Like many Montanans who have lived with the land over the past decades, conservation is nothing new, and the Delaney Family will continue its stewardship of the land as it has in the past.

“Dad always felt that we didn’t really own the land, we were just here to take care of it,” said Mike.

“He always said that we weren’t raising cattle, we were raising grass,” added Mike’s wife, Deb.

In the 1920s, Mike Delaney’s grandfather came to what was then the Norwegian Lutheran Church Ranch in Fergus and Petroleum counties as a cowhand with a particular skill at driving draft horse teams. He would ultimately purchase portions of the ranch from the church.

Mike’s dad was born on the ranch in 1926 and acquired many ranches in the area over the years. It’s big country, with the Judith Mountains—Charles Russell country—on the distant western horizon and a skyline that seems to stretch so far one imagines the rounded edge of the globe at its extent. Sagebrush is the predominant plant, but it is the forbs and grasses that are crucial for wildlife and livestock on the 44 Ranch. Mule deer, antelope, and even the occasional elk are residents. Drive into that wide ocean and one will flush sage grouse by the dozens, perhaps hundreds on a good day.

When Mike and Deb returned to the ranch after graduating from Montana State University in 1976, they were determined to stay and raise their children, Michael and Anne, on the property. They were also determined to make the land better. Long before they entered into the sage grouse program, they worked with the federal government’s Natural Resources Conservation Service (NRCS) to enhance their ground. The agency helped the Delaney’s with all kinds of conservation efforts from replacing nonnative grasses like crested wheatgrass with native forage like green needle grass, growing shelterbelts against the ceaseless prairie wind, and fencing and water improvements.

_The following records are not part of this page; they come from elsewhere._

(* ===== verification/Deployment.v ===== *)
(** The wallet graphs over the real backend and signer: every call of a run is answered by [Backend.implement], so a run
    is a program over the node, the secret store and the clock. *)
From stdpp Require Import base tactics option list sets strings gmap.
From Stdlib Require Import ZArith Lia Ascii String.
From S2P Require Import Prelude Python Values Exceptions Redaction Errors Addresses Chains Models SwapModels Policy.
From S2P Require Import Idempotency Prog Effects Swaps Graph State Intents Transactions Pipeline Preparation Protocol.
From S2P Require Import PipelineSpec PreparationSpec Execution Guarantees Io Custody CustodySpec Backend BackendSpec.

Local Open Scope string_scope.
Local Open Scope Z_scope.

#[local] Opaque get_chain_by_name get_chain_by_id.

(** * Where the node is asked to send *)

Definition no_send (c : io) : Prop := match c with SendRawTransaction _ _ => False | _ => True end.
Definition sends (ev : ioevent) : bool := match ev_call ev with SendRawTransaction _ _ => true | _ => false end.

Lemma no_send_events {A} (p : node A) tr a : calls no_send p -> may p tr a -> Forall (fun ev => sends ev = false) tr.
Proof.
  intros Hp Hm. eapply Forall_impl; [by eapply Hp|]. intros [c x]. unfold sends. simpl. by destruct c.
Qed.
Lemma tool_step limit fuel i c s s0 tr r :
  wf_ParsedIntent settings i -> intent_kind i <> UNSUPPORTED -> parsed_state i s -> error s = None ->
  chain_name s = Some (cc_name c) -> messages s = messages s0 -> request_id s = request_id s0 -> raw_input s = raw_input s0 ->
  parse_readonly_intent settings (raw_of s0) (messages s0) = Ok i -> get_chain_by_name settings (intent_chain i) = Ok c ->
  may (run_from merge_state limit (S (S fuel)) g (tool_for (intent_kind i)) s) tr r -> served s0 tr r.
Proof using Hdefault.
  intros Hwf Hk Hp He Hc Hm Hrq Hraw Hparse Hchain Hrun.
  destruct (tool_node (intent_kind i) Hk) as (Hn & Hs & _).
  rewrite (run_from_step merge_state limit (S fuel) g _ _ s Hn) in Hrun. unfold successor in Hrun. rewrite Hs in Hrun.
  apply may_bind_exn in Hrun as [(e & Hrun & ->)|(tr1 & tr2 & p & -> & Hrun & Hfmt)];
    apply (execute_read_tool_runs _ _ _ _ _ (tool_input_spec i s (cc_name c) Hwf Hk Hp Hc)) in Hrun as [(out & Hx & Ep)|(e' & Hx & Ep)];
    try discriminate Ep; injection Ep as ->; cbv zeta in Hfmt; apply format_step in Hfmt as [-> Hfmt]; rewrite app_nil_r.
  - set (s1 := merge_state s _) in Hfmt. assert (error s1 = None /\ parsed_dict s1 = intent_dump i /\ tool_result s1 = Some out) as (E1 & E2 & E3).
    { unfold s1, parsed_dict. cbn. by rewrite He, Hp. }
    rewrite E1, E2, E3 in Hfmt. eapply (served_answer s0 tr1 r i c out); try done. revert Hfmt.
    change (py_str (get_default (intent_dump i) "kind" (VStr ""))) with (ReadOnlyIntentKind_value (intent_kind i)).
    change (default [] (Some out)) with out. destruct (format_success_response _ out) as [text|e]; [|done]. intros ->. eexists. split; [done|].
    destruct (text_fields s1 text) as [-> ->]. split; [done|]. split; [done|]. apply answered_text; (subst s1; destruct s; simpl in *; by rewrite ?app_nil_r).
  - set (info := normalize_exception _ _ _) in Hfmt. set (s1 := merge_state s _) in Hfmt.
    assert (error s1 = Some info) as E1 by done. rewrite E1 in Hfmt.
    eapply (served_tool_error s0 tr1 r i c e' _); [done | done | done | done | exact Hfmt | |].
    + by rewrite (proj1 (text_fields _ _)).
    + apply answered_text; (subst s1; destruct s; simpl in *; by rewrite ?app_nil_r).
Qed.

Definition parsed_update (i : ParsedIntent) : MercuryState :=
  with_parsed_intent (VDict (intent_dump i))
    (with_read_result [("intent_kind", VStr (ReadOnlyIntentKind_value (intent_kind i)))] empty_state).

Lemma parse_step limit fuel s tr r :
  error s = None -> may (run_from merge_state limit (S fuel) g "parse_intent" s) tr r ->
  match parse_readonly_intent settings (raw_of s) (messages s) with
  | Err e =>
      may (run_from merge_state limit fuel g "unsupported_response"
             (merge_state s (with_error (normalize_exception e (Some "parse_intent") None) empty_state))) tr r
  | Ok i =>
      may (run_from merge_state limit fuel g
             (if bool_decide (intent_kind i = UNSUPPORTED) then "unsupported_response" else "resolve_chain")
             (merge_state s (parsed_update i))) tr r
  end.
Proof using Hdefault.
  intros He. rewrite (run_from_step merge_state _ _ g "parse_intent" (parse_intent settings) s eq_refl).
  unfold parse_intent. fold (raw_of s). destruct (parse_readonly_intent settings (raw_of s) (messages s)) as [i|e] eqn:Ei.
  - unfold ret_ok. rewrite bind_ret_ok. intros Hrun. fold (parsed_update i) in Hrun.
    assert (successor g "parse_intent" (merge_state s (parsed_update i)) =
            Some (if bool_decide (intent_kind i = UNSUPPORTED) then "unsupported_response" else "resolve_chain")) as Hn.
    { unfold successor. cbn -[merge_state intent_dump parsed_update]. unfold route_after_parse.
      assert (error (merge_state s (parsed_update i)) = None) as -> by done.
      assert (parsed_dict (merge_state s (parsed_update i)) = intent_dump i) as -> by done. by destruct i. }
    rewrite Hn in Hrun. by destruct (bool_decide _).
  - by rewrite (parse_raises _ _ _ Ei).
Qed.

Lemma resolve_successor s :
  successor g "resolve_chain" s =
  dict_get (map (fun name => (name, name)) read_tools ++ [(ROUTE_FORMAT_RESPONSE, "format_response")])%list (route_after_chain s).
Proof. reflexivity. Qed.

In their years on the ranch, Mike and Deb, their children and spouses, and their grandchildren have worked hard to make the land healthy. “This is not farm ground,” said Mike, “so we’re not breaking it out.”

But beneath the sagebrush and clay is good water, artesian water that ranges up to 70 degrees Fahrenheit in the winter. The Delaney’s have doubled their water tanks in recent years. They raise dryland hay on what farmland there is, but the rest is rangeland. A few years back a grasshopper invasion in the crested wheatgrass helped convince them to bring native grasses back. Good fencing helps steer the cattle where they need to be while leaving grass for wildlife. Assistance through NRCS was significant to the overall improvement of the ranch in almost all cases.

Today, the cow-calf operation has seen an improvement in calf weights despite that the Delaney’s are resting 20 percent of their range for 15 months. Grass left standing is good for the sage grouse and good for the rangeland and good for the cattle.

“What’s really gratifying to us is that the whole family is involved,” said Mike. “We want to make sure that our kids and grandkids will be able to stay on the ranch.”

As for MLR, “they have been great to work with,” said Mike. “Everybody has been great to work with.”

Neighbors with sage grouse habitat—70 percent of Montana’s sage grouse habitat is on private ground—have been coming to the Delaney’s for advice on getting into the program. “We’ve just had a lot of people ask us about what we did,” said Deb.

Mike agrees that building on the sage grouse conservation fund will be important to keeping the bird protected without having federal oversight. “I was hesitant at first, but now I think it’s just a tremendous program,” he said. “I can’t stop smiling.”